▸ **Action item**
Word for word, transcribe the records that follow.

▸ **Record extracts**
(** The four ways the [try] body of a turn can go. *)
Lemma run_body_cases (w : world) (self : RFIDReader) :
  (∃ e, driver w = Raise e ∧ run_body driver w self = (Raise e, self, []))
  ∨ (∃ tags,
       driver w = Ok tags
       ∧ detect_departure_arrival self (list_to_set tags) = None
       ∧ run_body driver w self
         = (if sigint w then Raise KeyboardInterrupt else Ok tt, self,
            [Sleep 1]))
  ∨ (∃ tags ev lv msg,
       driver w = Ok tags
       ∧ detect_departure_arrival self (list_to_set tags) = Some ev
       ∧ http_outcome (http w)
       ∧ send_to_api w (list_to_set tags) ev self
         = (Ok tt, self,
            [Post (event_request w self (list_to_set tags) ev); Log lv msg])
       ∧ run_body driver w self
         = (if sigint w then Raise KeyboardInterrupt else Ok tt,
            {| api_url := api_url self; last_tags := list_to_set tags |},
            [Post (event_request w self (list_to_set tags) ev); Log lv msg;
             Sleep 1]))
  ∨ (∃ tags ev e,
       driver w = Ok tags
       ∧ detect_departure_arrival self (list_to_set tags) = Some ev
       ∧ http w = Raise e ∧ isinstance e RequestException_cls = false
       ∧ run_body driver w self
         = (Raise e, self,
            [Post (event_request w self (list_to_set tags) ev)])).
Proof.
  destruct (driver w) as [tags|e] eqn:Hd.
  - destruct (detect_departure_arrival self (list_to_set tags)) as [ev|]
      eqn:Hc.
    + assert (http_outcome (http w)
              ∨ ∃ e, http w = Raise e
                     ∧ isinstance e RequestException_cls = false)
        as [Hw | (e & Hw & He)].
      { destruct (http w) as [r|[|m|m|m]]; simpl; eauto. }
      * right; right; left.
        destruct (send_to_api_returns w (list_to_set tags) ev self Hw)
          as (lv & msg & Hs & _).
        exists tags, ev, lv, msg. repeat (split; [done|]).
        rewrite (run_body_event _ _ _ _ _ Hd Hc), Hs. done.
      * right; right; right. exists tags, ev, e. repeat (split; [done|]).
        rewrite (run_body_event _ _ _ _ _ Hd Hc).
        by rewrite (send_to_api_propagates _ _ _ _ _ Hw He).
    + right; left. exists tags. repeat (split; [done|]).
      by apply (run_body_no_event _ _ _ tags).
  - left. exists e. split; [done|]. by apply run_body_read_fails.
Qed.

Lemma tags_of_event_request (w : world) (self : RFIDReader)
    (tags : gset string) (ev : string) :
  tags_of (event_request w self tags ev) = tags.
Proof.
  unfold tags_of. simpl. apply set_eq. intros x.
  rewrite elem_of_list_to_set, listing_enum. apply elem_of_elements.
Qed.

(** [last_tags] changes in a turn only at the end of a dispatch that came
    back to the loop, and then to the tag set of that event. *)
Lemma cycle_mutation (w : world) (self self' : RFIDReader)
    (r : result control) (t : list action) :
  cycle driver w self = (r, self', t) →
  last_tags self' ≠ last_tags self →
  ∃ tags ev t1,
    driver w = Ok tags
    ∧ detect_departure_arrival self (list_to_set tags) = Some ev
    ∧ send_to_api w (list_to_set tags) ev self = (Ok tt, self, t1)
    ∧ last_tags self' = list_to_set tags.
Proof.
  rewrite cycle_of_body.
  destruct (run_body_cases w self)
    as [(e & Hd & ->) | [(tags & Hd & Hc & ->)
       | [(tags & ev & lv & msg & Hd & Hc & Hw & Hs & ->)
       | (tags & ev & e & Hd & Hc & Hw & He & ->)]]]; intros Hcy Hne.
  - destruct e; simplify_eq; done.
  - destruct (sigint w); simplify_eq; done.
  - exists tags, ev. eexists. repeat (split; [done|]).
    destruct (sigint w); by simplify_eq.
  - destruct e; simplify_eq; done.
Qed.

(** When the HTTP exchange of a turn ends in a response or a transport
    failure, [last_tags] after the turn is the tag set of the request the
    turn posted, and is unchanged when the turn posted none. *)
Lemma cycle_last_tags (w : world) (self self' : RFIDReader)
    (r : result control) (t : list action) :
  http_outcome (http w) →
  cycle driver w self = (r, self', t) →
  last_tags self'
  = match last (posts t) with
    | Some rq => tags_of rq
    | None => last_tags self
    end.
Proof.
  intros Hout. rewrite cycle_of_body.
  destruct (run_body_cases w self)
    as [(e & Hd & ->) | [(tags & Hd & Hc & ->)
       | [(tags & ev & lv & msg & Hd & Hc & Hw & Hs & ->)
       | (tags & ev & e & Hd & Hc & Hw & He & ->)]]]; intros Hcy.
  - destruct e; simplify_eq; done.
  - destruct (sigint w); simplify_eq; done.
  - destruct (sigint w); simplify_eq; simpl;
      by rewrite tags_of_event_request.
  - rewrite Hw in Hout. destruct e; done.
Qed.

▸ **Answer**
(** The four ways the [try] body of a turn can go. *)
Lemma run_body_cases (w : world) (self : RFIDReader) :
  (∃ e, driver w = Raise e ∧ run_body driver w self = (Raise e, self, []))
  ∨ (∃ tags,
       driver w = Ok tags
       ∧ detect_departure_arrival self (list_to_set tags) = None
       ∧ run_body driver w self
         = (if sigint w then Raise KeyboardInterrupt else Ok tt, self,
            [Sleep 1]))
  ∨ (∃ tags ev lv msg,
       driver w = Ok tags
       ∧ detect_departure_arrival self (list_to_set tags) = Some ev
       ∧ http_outcome (http w)
       ∧ send_to_api w (list_to_set tags) ev self
         = (Ok tt, self,
            [Post (event_request w self (list_to_set tags) ev); Log lv msg])
       ∧ run_body driver w self
         = (if sigint w then Raise KeyboardInterrupt else Ok tt,
            {| api_url := api_url self; last_tags := list_to_set tags |},
            [Post (event_request w self (list_to_set tags) ev); Log lv msg;
             Sleep 1]))
  ∨ (∃ tags ev e,
       driver w = Ok tags
       ∧ detect_departure_arrival self (list_to_set tags) = Some ev
       ∧ http w = Raise e ∧ isinstance e RequestException_cls = false
       ∧ run_body driver w self
         = (Raise e, self,
            [Post (event_request w self (list_to_set tags) ev)])).
Proof.
  destruct (driver w) as [tags|e] eqn:Hd.
  - destruct (detect_departure_arrival self (list_to_set tags)) as [ev|]
      eqn:Hc.
    + assert (http_outcome (http w)
              ∨ ∃ e, http w = Raise e
                     ∧ isinstance e RequestException_cls = false)
        as [Hw | (e & Hw & He)].
      { destruct (http w) as [r|[|m|m|m]]; simpl; eauto. }
      * right; right; left.
        destruct (send_to_api_returns w (list_to_set tags) ev self Hw)
          as (lv & msg & Hs & _).
        exists tags, ev, lv, msg. repeat (split; [done|]).
        rewrite (run_body_event _ _ _ _ _ Hd Hc), Hs. done.
      * right; right; right. exists tags, ev, e. repeat (split; [done|]).
        rewrite (run_body_event _ _ _ _ _ Hd Hc).
        by rewrite (send_to_api_propagates _ _ _ _ _ Hw He).
    + right; left. exists tags. repeat (split; [done|]).
      by apply (run_body_no_event _ _ _ tags).
  - left. exists e. split; [done|]. by apply run_body_read_fails.
Qed.

Lemma tags_of_event_request (w : world) (self : RFIDReader)
    (tags : gset string) (ev : string) :
  tags_of (event_request w self tags ev) = tags.
Proof.
  unfold tags_of. simpl. apply set_eq. intros x.
  rewrite elem_of_list_to_set, listing_enum. apply elem_of_elements.
Qed.

(** [last_tags] changes in a turn only at the end of a dispatch that came
    back to the loop, and then to the tag set of that event. *)
Lemma cycle_mutation (w : world) (self self' : RFIDReader)
    (r : result control) (t : list action) :
  cycle driver w self = (r, self', t) →
  last_tags self' ≠ last_tags self →
  ∃ tags ev t1,
    driver w = Ok tags
    ∧ detect_departure_arrival self (list_to_set tags) = Some ev
    ∧ send_to_api w (list_to_set tags) ev self = (Ok tt, self, t1)
    ∧ last_tags self' = list_to_set tags.
Proof.
  rewrite cycle_of_body.
  destruct (run_body_cases w self)
    as [(e & Hd & ->) | [(tags & Hd & Hc & ->)
       | [(tags & ev & lv & msg & Hd & Hc & Hw & Hs & ->)
       | (tags & ev & e & Hd & Hc & Hw & He & ->)]]]; intros Hcy Hne.
  - destruct e; simplify_eq; done.
  - destruct (sigint w); simplify_eq; done.
  - exists tags, ev. eexists. repeat (split; [done|]).
    destruct (sigint w); by simplify_eq.
  - destruct e; simplify_eq; done.
Qed.

(** When the HTTP exchange of a turn ends in a response or a transport
    failure, [last_tags] after the turn is the tag set of the request the
    turn posted, and is unchanged when the turn posted none. *)
Lemma cycle_last_tags (w : world) (self self' : RFIDReader)
    (r : result control) (t : list action) :
  http_outcome (http w) →
  cycle driver w self = (r, self', t) →
  last_tags self'
  = match last (posts t) with
    | Some rq => tags_of rq
    | None => last_tags self
    end.
Proof.
  intros Hout. rewrite cycle_of_body.
  destruct (run_body_cases w self)
    as [(e & Hd & ->) | [(tags & Hd & Hc & ->)
       | [(tags & ev & lv & msg & Hd & Hc & Hw & Hs & ->)
       | (tags & ev & e & Hd & Hc & Hw & He & ->)]]]; intros Hcy.
  - destruct e; simplify_eq; done.
  - destruct (sigint w); simplify_eq; done.
  - destruct (sigint w); simplify_eq; simpl;
      by rewrite tags_of_event_request.
  - rewrite Hw in Hout. destruct e; done.
Qed.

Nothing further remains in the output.